Bugünlerde ise 90'lar popu kendi nostalji akımını yaratıyor. 90'lar geceleri, 90'lar starlarının konserleri gece hayatına yön veriyor. Yeni pop şarkıcıları 90'ların temalarını kullanıyor hatta. Kendine ait tek şarkısı olmayan, şöhretini sadece geçmişin güzel, kabul görmüş şarkıları üzerine kuran şarkıcıların sayısı her zamankinden çok.

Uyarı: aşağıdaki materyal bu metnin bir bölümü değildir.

(* ===== verification/Frames.v ===== *)
(** Operations, commit frames and world identity
    (forthdb-world/src/lib.rs, lines 15-112 and 1183-1308): the data that
    worlds exchange with stores, the application of an operation to a kernel
    with its allocator checks, and the FNV-1a identity of a world. *)
From Stdlib Require Import NArith Lia.
From Stdlib Require Import Strings.Byte.
From stdpp Require Import base gmap list strings option list_monad.
From S2P Require Import Prelude Ord Terms Bytes Query QueryFacts Spec Index Kernel.

Record WorldId := WorldId_new { world_value : N }.

#[export] Instance WorldId_eq_dec : EqDecision WorldId.
Proof. solve_decision. Defined.

Definition GENESIS : WorldId := WorldId_new FNV_OFFSET_BASIS.

Inductive Operation :=
| AllocateEntity (entity : EntityId)
| OpDefine (slot : SlotId) (fact : Fact)
| OpForget (slot : SlotId).

#[export] Instance Operation_eq_dec : EqDecision Operation.
Proof. solve_decision. Defined.

Record CommitFrame := CommitFrame_mk {
  parent_world : WorldId;
  resulting_world : WorldId;
  parent_version : N;
  resulting_version : N;
  resulting_allocator : N;
  frame_operations : list Operation;
}.

#[export] Instance CommitFrame_eq_dec : EqDecision CommitFrame.
Proof. solve_decision. Defined.

Inductive CandidateError :=
| HistoryParentMismatch (expected actual : WorldId)
| HistoryVersionMismatch (expected actual : N)
| AllocatorOperationMismatch (expected actual : N)
| AllocatorStateMismatch (expected actual : N)
| WorldIdentityMismatch (expected actual : WorldId)
| BaseWorldMismatch (expected actual : WorldId)
| KernelInvariant (message : string).

(** ** The stable hasher *)

Definition hash_byte (h : N) (b : N) : N := fnv_step h (byte_of_N b).
Definition hash_u64 (h : N) (n : N) : N := fnv_write h (u64_bytes n).
Definition hash_string (h : N) (s : string) : N :=
  fnv_write (hash_u64 h (usize_of (length (string_bytes s)))) (string_bytes s).

Definition hash_atom (h : N) (a : Atom) : N :=
  match a with
  | AEntity e => hash_u64 (hash_byte h 0) (entity_value e)
  | ALiteral l => hash_string (hash_byte h 1) (literal_str l)
  end.

Definition hash_fact (h : N) (f : Fact) : N :=
  hash_atom (hash_string (hash_atom h (fact_subject f)) (predicate_str (fact_predicate f)))
    (fact_object f).

Definition hash_operation (h : N) (op : Operation) : N :=
  match op with
  | AllocateEntity e => hash_u64 (hash_byte h 0) (entity_value e)
  | OpDefine s f => hash_fact (hash_string (hash_byte h 1) (slot_str s)) f
  | OpForget s => hash_string (hash_byte h 2) (slot_str s)
  end.

Definition calculate_world_id (parent : WorldId) (version allocator : N) (ops : list Operation) :
    WorldId :=
  let h := hash_u64 FNV_OFFSET_BASIS (world_value parent) in
  let h := hash_u64 h version in
  let h := hash_u64 h allocator in
  let h := hash_u64 h (usize_of (length ops)) in
  WorldId_new (foldl hash_operation h ops).

(** ** Applying operations to a kernel *)

Section apply.
Context {D : Type} `{Kernel D}.

Definition apply_operation (st : D * N) (op : Operation) : outcome CandidateError (D * N) :=
  let '(kernel, next_entity) := st in
  match op with
  | AllocateEntity entity =>
      if decide (entity_value entity ≠ next_entity)
      then Err (AllocatorOperationMismatch next_entity (entity_value entity))
      else
        let '(actual, kernel) := kernel_entity kernel in
        if decide (actual ≠ entity)
        then Err (AllocatorOperationMismatch (entity_value entity) (entity_value actual))
        else Ok (kernel, u64_add next_entity 1)
  | OpDefine slot fact =>
      let* r := or_panic (kernel_define kernel slot fact) in Ok (r.2, next_entity)
  | OpForget slot =>
      let* r := or_panic (kernel_forget kernel slot) in Ok (r.2, next_entity)
  end.

(** [for operation in operations { apply_operation(..)?; }]. *)
Definition apply_operations (kernel : D) (next_entity : N) (ops : list Operation) :
    outcome CandidateError (D * N) :=
  outcome_fold apply_operation ops (kernel, next_entity).
End apply.

(** ** Specification *)

Definition operation_event (op : Operation) : option Event :=
  match op with
  | AllocateEntity _ => None
  | OpDefine s f => Some (EvDefine s f)
  | OpForget s => Some (EvForget s)
  end.

Definition events_of (ops : list Operation) : list Event := omap operation_event ops.

(** The allocator after the operations, or the mismatch that stops them. *)
Fixpoint allocate (n : N) (ops : list Operation) : outcome CandidateError N :=
  match ops with
  | [] => Ok n
  | AllocateEntity e :: ops =>
      if decide (entity_value e ≠ n) then Err (AllocatorOperationMismatch n (entity_value e))
      else allocate (u64_add n 1) ops
  | _ :: ops => allocate n ops
  end.

Definition frame_events (fs : list CommitFrame) : list Event :=
  events_of (f ← fs; frame_operations f).

Lemma events_of_app ops1 ops2 : events_of (ops1 ++ ops2) = events_of ops1 ++ events_of ops2.
Proof. apply omap_app. Qed.

Lemma frame_events_snoc fs f :
  frame_events (fs ++ [f]) = frame_events fs ++ events_of (frame_operations f).
Proof. unfold frame_events. rewrite bind_app, events_of_app. simpl. by rewrite app_nil_r. Qed.

Lemma allocate_app n ops1 ops2 :
  allocate n (ops1 ++ ops2) = let* n' := allocate n ops1 in allocate n' ops2.
Proof.
  revert n. induction ops1 as [|[e|s f|s] ops1 IH]; intros n; simpl; [done| |apply IH..].
  case_decide; [done|apply IH].
Qed.

Lemma allocate_not_panic n ops : allocate n ops ≠ Panic.
Proof.
  revert n. induction ops as [|[e|s f|s] ops IH]; intros n; simpl; [done| |apply IH..].
  case_decide; [done|apply IH].
Qed.

Section spec.
Context {D : Type} `{KernelLaws D}.

Lemma apply_operations_spec (k : D) evs n ops :
  k_rep k evs n →
  match allocate n ops with
  | Ok n' => ∃ k', apply_operations k n ops = Ok (k', n') ∧ k_rep k' (evs ++ events_of ops) n'
  | Err e => apply_operations k n ops = Err e
  | Panic => False
  end.
Proof.
  unfold apply_operations, events_of. revert k evs n.
  induction ops as [|op ops IH]; intros k evs n Hk.
  { simpl. exists k. by rewrite app_nil_r. }
  cbn [outcome_fold allocate]. destruct op as [e|s f|s]; cbn [apply_operation].
  - case_decide as He; [done|].
    destruct (k_rep_entity _ _ _ Hk) as [H1 H2]. destruct (kernel_entity k) as [a k'].
    simpl in H1, H2. subst a. rewrite decide_False.
    + cbn [outcome_bind]. specialize (IH k' evs (u64_add n 1) H2). exact IH.
    + intros Hne. apply Hne. destruct e as [v]. simpl in *. f_equal.
      destruct (decide (v = n)); [done|]. by exfalso.
  - destruct (k_rep_define _ _ _ s f Hk) as (k' & -> & Hk'). cbn.
    specialize (IH k' _ n Hk'). by rewrite <- (assoc_L (++)) in IH.
  - destruct (k_rep_forget _ _ _ s Hk) as (k' & -> & Hk'). cbn.
    specialize (IH k' _ n Hk'). by rewrite <- (assoc_L (++)) in IH.
Qed.

Lemma apply_operations_ok (k : D) evs n ops n' :
  k_rep k evs n → allocate n ops = Ok n' →
  ∃ k', apply_operations k n ops = Ok (k', n') ∧ k_rep k' (evs ++ events_of ops) n'.
Proof. intros Hk Ha. pose proof (apply_operations_spec k evs n ops Hk) as Hs. by rewrite Ha in Hs. Qed.
End spec.

(** ** What the identity covers *)

(** The bytes the hasher absorbs. *)
Definition atom_field (a : Atom) : list u8 :=
  match a with
  | AEntity e => x00 :: u64_bytes (entity_value e)
  | ALiteral l => x01 :: string_field (literal_str l)
  end.

Definition fact_field (f : Fact) : list u8 :=
  atom_field (fact_subject f) ++ string_field (predicate_str (fact_predicate f)) ++
  atom_field (fact_object f).

Definition operation_field (op : Operation) : list u8 :=
  match op with
  | AllocateEntity e => x00 :: u64_bytes (entity_value e)
  | OpDefine s f => x01 :: string_field (slot_str s) ++ fact_field f
  | OpForget s => x02 :: string_field (slot_str s)
  end.

Definition identity_bytes (parent : WorldId) (version allocator : N) (ops : list Operation) :
    list u8 :=
  u64_bytes (world_value parent) ++ u64_bytes version ++ u64_bytes allocator ++
  u64_bytes (usize_of (length ops)) ++ (op ← ops; operation_field op).

Lemma hash_string_field h s : hash_string h s = fnv_write h (string_field s).
Proof. unfold hash_string, string_field, hash_u64. by rewrite fnv_write_app. Qed.

Lemma fnv_write_cons h b bs : fnv_write h (b :: bs) = fnv_write (fnv_step h b) bs.
Proof. done. Qed.

Lemma hash_atom_field h a : hash_atom h a = fnv_write h (atom_field a).
Proof. destruct a; unfold atom_field; rewrite fnv_write_cons; [done|apply hash_string_field]. Qed.

Lemma hash_fact_field h f : hash_fact h f = fnv_write h (fact_field f).
Proof.
  unfold hash_fact, fact_field.
  by rewrite !hash_atom_field, hash_string_field, !fnv_write_app.
Qed.

Lemma hash_operation_field h op : hash_operation h op = fnv_write h (operation_field op).
Proof.
  destruct op; unfold operation_field; rewrite fnv_write_cons; [done| |apply hash_string_field].
  rewrite fnv_write_app. cbn [hash_operation]. rewrite hash_fact_field, hash_string_field. done.
Qed.

Lemma world_id_bytes parent version allocator ops :
  calculate_world_id parent version allocator ops =
  WorldId_new (fnv_write FNV_OFFSET_BASIS (identity_bytes parent version allocator ops)).
Proof.
  unfold calculate_world_id, identity_bytes, hash_u64. rewrite !fnv_write_app. f_equal.
  generalize (fnv_write (fnv_write (fnv_write (fnv_write FNV_OFFSET_BASIS
    (u64_bytes (world_value parent))) (u64_bytes version)) (u64_bytes allocator))
    (u64_bytes (usize_of (length ops)))). intros h.
  revert h. induction ops as [|op ops IH]; intros h; csimpl; [done|].
  by rewrite IH, hash_operation_field, fnv_write_app.
Qed.

Lemma calculate_world_id_ok parent version allocator ops :
  u64_ok (world_value (calculate_world_id parent version allocator ops)).
Proof. rewrite world_id_bytes. cbn [world_value]. apply fnv_write_ok. reflexivity. Qed.

Definition atom_fits (a : Atom) : Prop :=
  match a with AEntity e => u64_ok (entity_value e) | ALiteral l => string_fits (literal_str l) end.
Definition fact_fits (f : Fact) : Prop :=
  atom_fits (fact_subject f) ∧ string_fits (predicate_str (fact_predicate f)) ∧
  atom_fits (fact_object f).
Definition operation_fits (op : Operation) : Prop :=
  match op with
  | AllocateEntity e => u64_ok (entity_value e)
  | OpDefine s f => string_fits (slot_str s) ∧ fact_fits f
  | OpForget s => string_fits (slot_str s)
  end.

Lemma cons_app_inj {A} (x y : A) l1 l2 r1 r2 :
  (x :: l1) ++ r1 = (y :: l2) ++ r2 → x = y ∧ l1 ++ r1 = l2 ++ r2.
Proof. by intros [= -> ->]. Qed.

Lemma atom_prefix_inj : prefix_inj atom_fits atom_field.
Proof.
  intros [[e1]|[l1]] [[e2]|[l2]] r1 r2 H1 H2 Heq; simpl in H1, H2;
    apply cons_app_inj in Heq as [? Heq]; try done.
  - apply u64_prefix_inj in Heq as [Hv ->]; [|done..]. simpl in Hv. by subst.
  - apply string_prefix_inj in Heq as [Hs ->]; [|done..]. simpl in Hs. by subst.
Qed.

Lemma fact_prefix_inj : prefix_inj fact_fits fact_field.
Proof.
  intros [s1 [p1] o1] [s2 [p2] o2] r1 r2 (H1 & H2 & H3) (H4 & H5 & H6) Heq.
  unfold fact_field in Heq. cbn [fact_subject fact_predicate fact_object predicate_str] in *. rewrite <- !(assoc_L (++)) in Heq.
  apply atom_prefix_inj in Heq as [-> Heq]; [|done..].
  apply string_prefix_inj in Heq as [-> Heq]; [|done..].
  by apply atom_prefix_inj in Heq as [-> ->].
Qed.

Lemma operation_prefix_inj : prefix_inj operation_fits operation_field.
Proof.
  intros [[e1]|[s1] f1|[s1]] [[e2]|[s2] f2|[s2]] r1 r2 H1 H2 Heq; simpl in H1, H2;
    apply cons_app_inj in Heq as [? Heq]; try done.
  - apply u64_prefix_inj in Heq as [Hv ->]; [|done..]. simpl in Hv. by subst.
  - destruct H1 as [H1 Hf1], H2 as [H2 Hf2]. rewrite <- !(assoc_L (++)) in Heq.
    apply string_prefix_inj in Heq as [Hs Heq]; [|done..]. simpl in Hs. subst s2.
    by apply fact_prefix_inj in Heq as [-> ->].
  - apply string_prefix_inj in Heq as [Hs ->]; [|done..]. simpl in Hs. by subst.
Qed.

#[global] Arguments fact_field : simpl never.

(** The identity of a world covers everything it is computed from: the
    hashed byte string determines the parent, the version, the allocator and
    every operation, so two different commits share an identity only if FNV-1a
    collides on different byte strings. *)
Theorem identity_covers_commit p1 v1 a1 ops1 p2 v2 a2 ops2 :
  u64_ok (world_value p1) → u64_ok v1 → u64_ok a1 → Forall operation_fits ops1 →
  u64_ok (N.of_nat (length ops1)) →
  u64_ok (world_value p2) → u64_ok v2 → u64_ok a2 → Forall operation_fits ops2 →
  u64_ok (N.of_nat (length ops2)) →
  (calculate_world_id p1 v1 a1 ops1 =
     WorldId_new (fnv_write FNV_OFFSET_BASIS (identity_bytes p1 v1 a1 ops1))) ∧
  (identity_bytes p1 v1 a1 ops1 = identity_bytes p2 v2 a2 ops2 →
   p1 = p2 ∧ v1 = v2 ∧ a1 = a2 ∧ ops1 = ops2).
Proof.
  intros Hp1 Hv1 Ha1 Ho1 Hl1 Hp2 Hv2 Ha2 Ho2 Hl2. split; [apply world_id_bytes|].
  unfold identity_bytes. intros Heq.
  apply u64_prefix_inj in Heq as [Hp Heq]; [|done..].
  apply u64_prefix_inj in Heq as [Hv Heq]; [|done..].
  apply u64_prefix_inj in Heq as [Ha Heq]; [|done..].
  apply u64_prefix_inj in Heq as [Hl Heq]; [|apply u64_wrap_ok..].
  unfold usize_of in Hl. rewrite !u64_wrap_small in Hl by done. apply Nat2N.inj in Hl.
  rewrite <- (app_nil_r (op ← ops1; operation_field op)),
    <- (app_nil_r (op ← ops2; operation_field op)) in Heq.
  apply (list_prefix_inj operation_fits) in Heq as [-> _]; [|apply operation_prefix_inj|done..].
  destruct p1, p2. simpl in Hp. by subst.
Qed.

Definition sample_operations : list Operation :=
  [AllocateEntity (EntityId_new 1);
   OpDefine (SlotId_new "s") (Fact_new (AEntity (EntityId_new 1)) (Predicate_new "p")
     (ALiteral (Literal_new "x")));
   OpForget (SlotId_new "s")].

Lemma identity_covers_commit_witness :
  (calculate_world_id GENESIS 1 2 sample_operations =
     WorldId_new (fnv_write FNV_OFFSET_BASIS (identity_bytes GENESIS 1 2 sample_operations))) ∧
  (identity_bytes GENESIS 1 2 sample_operations = identity_bytes GENESIS 1 2 sample_operations →
   GENESIS = GENESIS ∧ 1%N = 1%N ∧ 2%N = 2%N ∧ sample_operations = sample_operations).
Proof.
  apply (identity_covers_commit GENESIS 1 2 sample_operations GENESIS 1 2 sample_operations);
    try reflexivity; repeat constructor; reflexivity.
Defined.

Ezcümle bugün artık nostalji bir furya değil. Günümüz müziğinin içine yerleşmiş vaziyette. 2010'ların sonuna geldiğimiz bugünlerde müzikte zaman mevhumu ortadan kalktı… Nostalji artık hem üzerimize örttüğümüz tatlı bir mazi yorganı, hem de piyasanın can simidi!